Шрифт:
Интервал:
Закладка:
Одним словом, начало всех наших зол приписывается не кому другому, а именно специалистам, то есть людям, знающим и умеющим что̀-нибудь делать. С экономической точки зрения, всякий специалист — непременно вор; с точки зрения нравственно-политической — непременно революционер. И что̀ всего опаснее: ни под каким видом нельзя его уличить.
— Уж кружил он меня, кружил — до сих пор опомниться не могу!
Вот единственный критериум, с которым провинциал относится ко всякому знанию. Он чувствует, что жизнь его расклеивается, и относит это не к тому, что он ни к чему приступиться не может, ничем сам себе помочь не в силах, а к тому, что явились люди, которые как-то так таинственно орудуют, что он вынужден только хлопать глазами да вынимать из кармана деньги. Положение действительно унизительное, но какое же имеется основание ставить его на счет знанию, а не невежеству?
Мы, провинциалы, живо помним то время, когда в среде нашей сложилась знаменитая пословица: «тяп да ляп — и корабль»*. Всякий тогда приходил и объявлял себя способным повелевать стихиями. Пехотинцы ходили по морю, яко по суху; кавалеристы строили фортеции и ретраншементы*, а гарнизонные офицеры в свободное от постройки рекрутских полушубков время выдумывали порох. И казалось тогда, что все кипело. Курьеры скакали, нарочные летали, предписания опережали ветер. Поистине это была какая-то фантасмагория исполнительности, о которой без слез вспомнить нельзя. Человек неученый, рыбак, пастух* — все это принимало на себя обязательство уловлять людей, и уловляло. Это были какие-то апостольские времена, когда казалось, что из всех существующих специальностей специальность уловления людей есть самая легчайшая. Но гораздо труднее оказывалось уловлять вещи, как, например, достигнуть того, чтобы флоты не гнили, когда они ремонтируются одною исполнительностью, чтобы ружья стреляли, когда у них должность курка исполняет исполнительность, чтобы фортеции не обрушивались, когда в основание их положена только исполнительность.
Но нам, провинциалам, ничего об этом известно не было, ибо мы и в этом случае, как и всегда, исправляли должность пятого колеса в колеснице.

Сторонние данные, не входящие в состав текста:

Lemma cacheTiles_keeps_or_ok (this : TileCache.t) (urls : list string) (onProgress : bool)
    (b : Browser) :
  keeps_or_ok b (TileCache.cacheTiles this urls onProgress b).2.
Proof.
  unfold TileCache.cacheTiles. cbn [snd].
  apply (keeps_or_ok_trans _ (TileCache.browser
    (foldl (TileCache.cacheTiles_iteration this (length urls) onProgress)
       {| TileCache.completed := 0; TileCache.progress := [];
          TileCache.browser := caches_open (TileCache.cacheName this) b |} urls)));
    [|apply keeps_or_ok_same; intros; apply updateCacheInfo_match].
  assert (H0 : keeps_or_ok b (TileCache.browser
            {| TileCache.completed := 0; TileCache.progress := [];
               TileCache.browser := caches_open (TileCache.cacheName this) b |})).
  { apply keeps_or_ok_same. intros. apply cache_match_open. }
  revert H0. generalize ({| TileCache.completed := 0; TileCache.progress := [];
               TileCache.browser := caches_open (TileCache.cacheName this) b |}).
  generalize (length urls). intros total.
  induction urls as [|u urls IH]; intros st Hst; [done|].
  cbn [foldl]. apply IH. rewrite cacheTiles_iteration_fetch. cbn [TileCache.browser].
  destruct (network _ _ u) as [r|]; [destruct (ok r) eqn:Hok|]; [by apply keeps_or_ok_put|..];
    apply (keeps_or_ok_trans _ _ _ Hst), keeps_or_ok_same; done.
Qed.

Lemma clearCache_keeps_or_ok (this : TileCache.t) (b : Browser) :
  keeps_or_ok b (TileCache.clearCache this b).
Proof.
  intros name url r. unfold TileCache.clearCache.
  rewrite updateCacheInfo_match, cache_match_console.
  unfold cache_match, caches_delete, cache_of. simpl. rewrite lookup_delete.
  case_decide; simpl; [by rewrite lookup_empty|by left].
Qed.

Lemma activate_keeps_or_ok (version : string) (b : Browser) :
  keeps_or_ok b (ServiceWorker.activate version b).
Proof.
  intros name url r. unfold cache_match, cache_of. rewrite activate_lookup.
  case_decide; simpl; [by left|by rewrite lookup_empty].
Qed.

Lemma handleTileRequest_keeps_or_ok (version request : string) (b : Browser) :
  keeps_or_ok b (ServiceWorker.handleTileRequest version request b).2.
Proof.
  unfold ServiceWorker.handleTileRequest.
  assert (Hopen : keeps_or_ok b (caches_open (ServiceWorker.TILE_CACHE version) b)).
  { apply keeps_or_ok_same. intros. apply cache_match_open. }
  destruct (cache_match _ request _); [done|].
  destruct (onLine _); [|done].
  rewrite fetch_unfold. cbn [network fetched caches_open with_caches].
  destruct (network b (length (fetched b)) request) as [r|]; [|done].
  cbn [snd]. destruct (ok r) eqn:Hok; [by apply keeps_or_ok_put|done].
Qed.

Lemma handleApiRequest_keeps_or_ok (version request : string) (b : Browser) :
  keeps_or_ok b (ServiceWorker.handleApiRequest version request b).2.
Proof.
  unfold ServiceWorker.handleApiRequest. destruct (onLine b).
  - rewrite fetch_unfold.
    destruct (network b (length (fetched b)) request) as [r|];
      [|by apply keeps_or_ok_same].
    cbn [snd]. destruct (ok r) eqn:Hok; [|by apply keeps_or_ok_same].
    apply keeps_or_ok_put; [done|]. apply keeps_or_ok_same. intros.
    by rewrite cache_match_open.
  - assert (Hopen : keeps_or_ok b (caches_open (ServiceWorker.DYNAMIC_CACHE version) b)).
    { apply keeps_or_ok_same. intros. apply cache_match_open. }
    by destruct (cache_match _ request _).
Qed.

Lemma cacheESATile_keeps_or_ok (version url : string) (b : Browser) :
  keeps_or_ok b (ServiceWorker.cacheESATile version b url).
Proof.
  rewrite cacheESATile_fetch.
  destruct (network b (length (fetched b)) url) as [r|]; [destruct (ok r) eqn:Hok|];
    [apply keeps_or_ok_put; [done|]|..]; by apply keeps_or_ok_same.
Qed.

Lemma run_event_keeps_or_ok (version : string) (this : TileCache.t) (b : Browser)
    (e : StoreEvent) :
  keeps_or_ok b (run_event version this b e).
Proof.
  destruct e; cbn [run_event].
  - apply cacheTile_keeps_or_ok.
  - apply cacheTiles_keeps_or_ok.
  - apply keeps_or_ok_same. intros. apply checkCacheSize_match.
  - apply clearCache_keeps_or_ok.
  - apply activate_keeps_or_ok.
  - apply handleTileRequest_keeps_or_ok.
  - apply handleApiRequest_keeps_or_ok.
  - apply cacheESATile_keeps_or_ok.
  - by apply keeps_or_ok_same.
Qed.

Наше самолюбие было польщено просто тем, что мимо нас мчатся курьеры, скачут верховые и всё что̀-то везут, что̀-то экстренное, не терпящее ни рассуждений, ни отлагательства.
— Что̀, любезный, флоты сооружать поспешаешь? — спрашивали мы курьера, наскоро перехватывавшего на станции.

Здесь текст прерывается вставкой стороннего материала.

(** A property of what each of the four steps pushes holds of every
    mismatch of the result. *)
Lemma compare_forall (lib : Chroma) (web : WebAnalysisResult)
    (figma : FigmaAnalysisResult) (P : StyleMismatch -> Prop) :
  (forall cols el sel st, adds P st (checkColors lib cols el sel st)) ->
  (forall typ el sel st, adds P st (checkTypography typ el sel st)) ->
  (forall vals el sel st, adds P st (checkSpacing vals el sel st)) ->
  (forall tree comps st, adds P st (compareComponents tree comps st)) ->
  Forall P (resultMismatches (compare lib web figma)).
Proof.
  intros Hc Ht Hs Hk. unfold compare. cbn [resultMismatches].
  match goal with |- context [mismatches ?s] => set (st := s) end.
  assert (H : adds P newRun st).
  { subst st.
    assert (H3 : adds P newRun
                   (compareTokens lib (domTree web) (designTokens figma)
                      newRun)).
    { assert (A1 : forall cols st0,
                adds P st0 (compareColors lib (domTree web) cols st0)).
      { intros cols st0. unfold compareColors.
        destruct cols; [apply adds_refl|].
        apply adds_forEachRoot. intros. apply Hc. }
      assert (A2 : forall typ st0,
                adds P st0 (compareTypography (domTree web) typ st0)).
      { intros typ st0. unfold compareTypography.
        destruct typ; [apply adds_refl|].
        apply adds_forEachRoot. intros. apply Ht. }
      assert (A3 : forall sp st0,
                adds P st0 (compareSpacing (domTree web) sp st0)).
      { intros sp st0. unfold compareSpacing.
        destruct sp; [apply adds_refl|].
        apply adds_forEachRoot. intros. apply Hs. }
      unfold compareTokens.
      eapply adds_trans; [eapply adds_trans; [apply A1 | apply A2] | apply A3]. }
    destruct (_ && _); [|exact H3].
    eapply adds_trans; [exact H3 | apply Hk]. }
  destruct H as (new & E & F). cbn in E. rewrite E. exact F.
Qed.

Lemma not_info_of_thresholds (c m : JS.number) (d : JS.number)
    (sev : MismatchSeverity) :
  sev = (if JS.ge d c then Severity.critical
         else if JS.ge d m then Severity.major else Severity.minor) ->
  sev = Severity.critical \/ sev = Severity.major \/ sev = Severity.minor.
Proof. intros ->. destruct (JS.ge d c), (JS.ge d m); auto. Qed.

(** X4. [compare] never classifies a mismatch as [info]: every severity
    is critical, major or minor, and the summary's info count is 0. *)
Theorem no_mismatch_is_info (lib : Chroma) (web : WebAnalysisResult)
    (figma : FigmaAnalysisResult) :
  let r := compare lib web figma in
  Forall (fun m => severity m = Severity.critical
                   \/ severity m = Severity.major
                   \/ severity m = Severity.minor) (resultMismatches r)
  /\ nInfo (summary r) = 0%nat.
Proof.
  cbv zeta.
  assert (F : Forall (fun m => severity m = Severity.critical
                               \/ severity m = Severity.major
                               \/ severity m = Severity.minor)
                (resultMismatches (compare lib web figma))).
  { apply compare_forall.
    - intros. eapply adds_impl; [|apply checkColors_adds].
      intros m (_ & _ & H). eapply not_info_of_thresholds, H.
    - intros. eapply adds_impl; [|apply checkTypography_adds].
      intros m (_ & _ & [[_ H] | [[_ H] | (_ & diff & _ & H)]]).
      + eapply not_info_of_thresholds, H.
      + auto.
      + eapply not_info_of_thresholds, H.
    - intros. eapply adds_impl; [|apply checkSpacing_adds].
      intros m (_ & [(_ & _ & H) | (_ & _ & H)]);
        eapply not_info_of_thresholds, H.
    - intros. eapply adds_impl; [|apply compareComponents_adds].
      intros m (_ & H & _). auto. }
  split; [exact F|].
  unfold compare, calculateSummary. cbn [summary nInfo].
  unfold compare in F. cbn [resultMismatches] in F.
  match goal with |- countSeverity _ (mismatches ?s) = _ => set (st := s) in * end.
  unfold countSeverity.
  induction F as [|m ms Hm _ IH]; [reflexivity|].
  rewrite filter_cons. case_decide; [|exact IH].
  destruct Hm as [Hm | [Hm | Hm]]; congruence.
Qed.

Lemma compare_empty_tree (lib : Chroma) (figma : FigmaAnalysisResult) :
  let r := compare lib {| domTree := [] |} figma in
  resultMismatches r = []
  /\ map snd (categoryScores r) = [100; 100; 100; 100; 100; 100; 100]
  /\ overallScore r = JS.ofZ 100
  /\ total (summary r) = 0%nat.
Proof.
  cbv zeta. unfold compare, compareTokens, compareColors, compareTypography,
    compareSpacing. cbn [domTree length Nat.ltb Nat.leb].
  rewrite andb_false_r.
  destruct (colors (designTokens figma)), (typography (designTokens figma)),
    (spacing (designTokens figma)); cbn [forEachRoot];
    vm_compute; repeat split.
Qed.

(** X5. With an empty DOM tree [compare] raises nothing, whatever tokens
    and components are supplied: no mismatch, every category score 100
    and an overall score of 100. *)
Theorem empty_tree_scores_100 (lib : Chroma) (figma : FigmaAnalysisResult) :
  let r := compare lib {| domTree := [] |} figma in
  resultMismatches r = []
  /\ map snd (categoryScores r) = [100; 100; 100; 100; 100; 100; 100]
  /\ overallScore r = JS.ofZ 100
  /\ total (summary r) = 0%nat.
Proof. apply compare_empty_tree. Qed.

— Точно так, ваше благородие! — отвечал курьер, проглатывая кусок с такою поспешностью, как будто это был не кусок чего-то съедобного, а раскаленный уголь.
— Поспешай, мой друг, поспешай!
И мы были довольны. Пускай наш порох оказывался таким, что лучше было бы палить без пороху, — все-таки мы видели, что люди не сидят праздно, не задумываются, а прямо берут, что попало под руку, и складывают в одну кучу.
Теперь эта судорожная деятельность уже достаточно выяснилась и зарекомендовала себя; тем не менее воззрения, которым она дала начало, слишком живучи, чтобы скоро уступить не только влиянию времени, но даже подтверждениям опыта. Во-первых, для толпы всегда очень выгодно признавать себя во всех отношениях компетентною; во-вторых, она видит, что в глазах ее во множестве совершаются глупые дела, и мало-помалу убеждается, что глупость есть нормальный уровень всех вообще дел. Какая надобность привлекать к их совершению каких-то избранных людей? Ибо что̀ такое, в самом деле, эти так называемые избранные люди? — это те самые, которые способны только усложнить и затруднить дело, а не разрешить его. Разрешить дело, то есть устроить натиск и генеральную пальбу, может в надлежащем виде только вот этот молодец, который в сию минуту идет по улице и ковыряет в носу. Позовите его, и вы не успеете оглянуться, как он — трах! — и повернул, и вывернул, и перевернул!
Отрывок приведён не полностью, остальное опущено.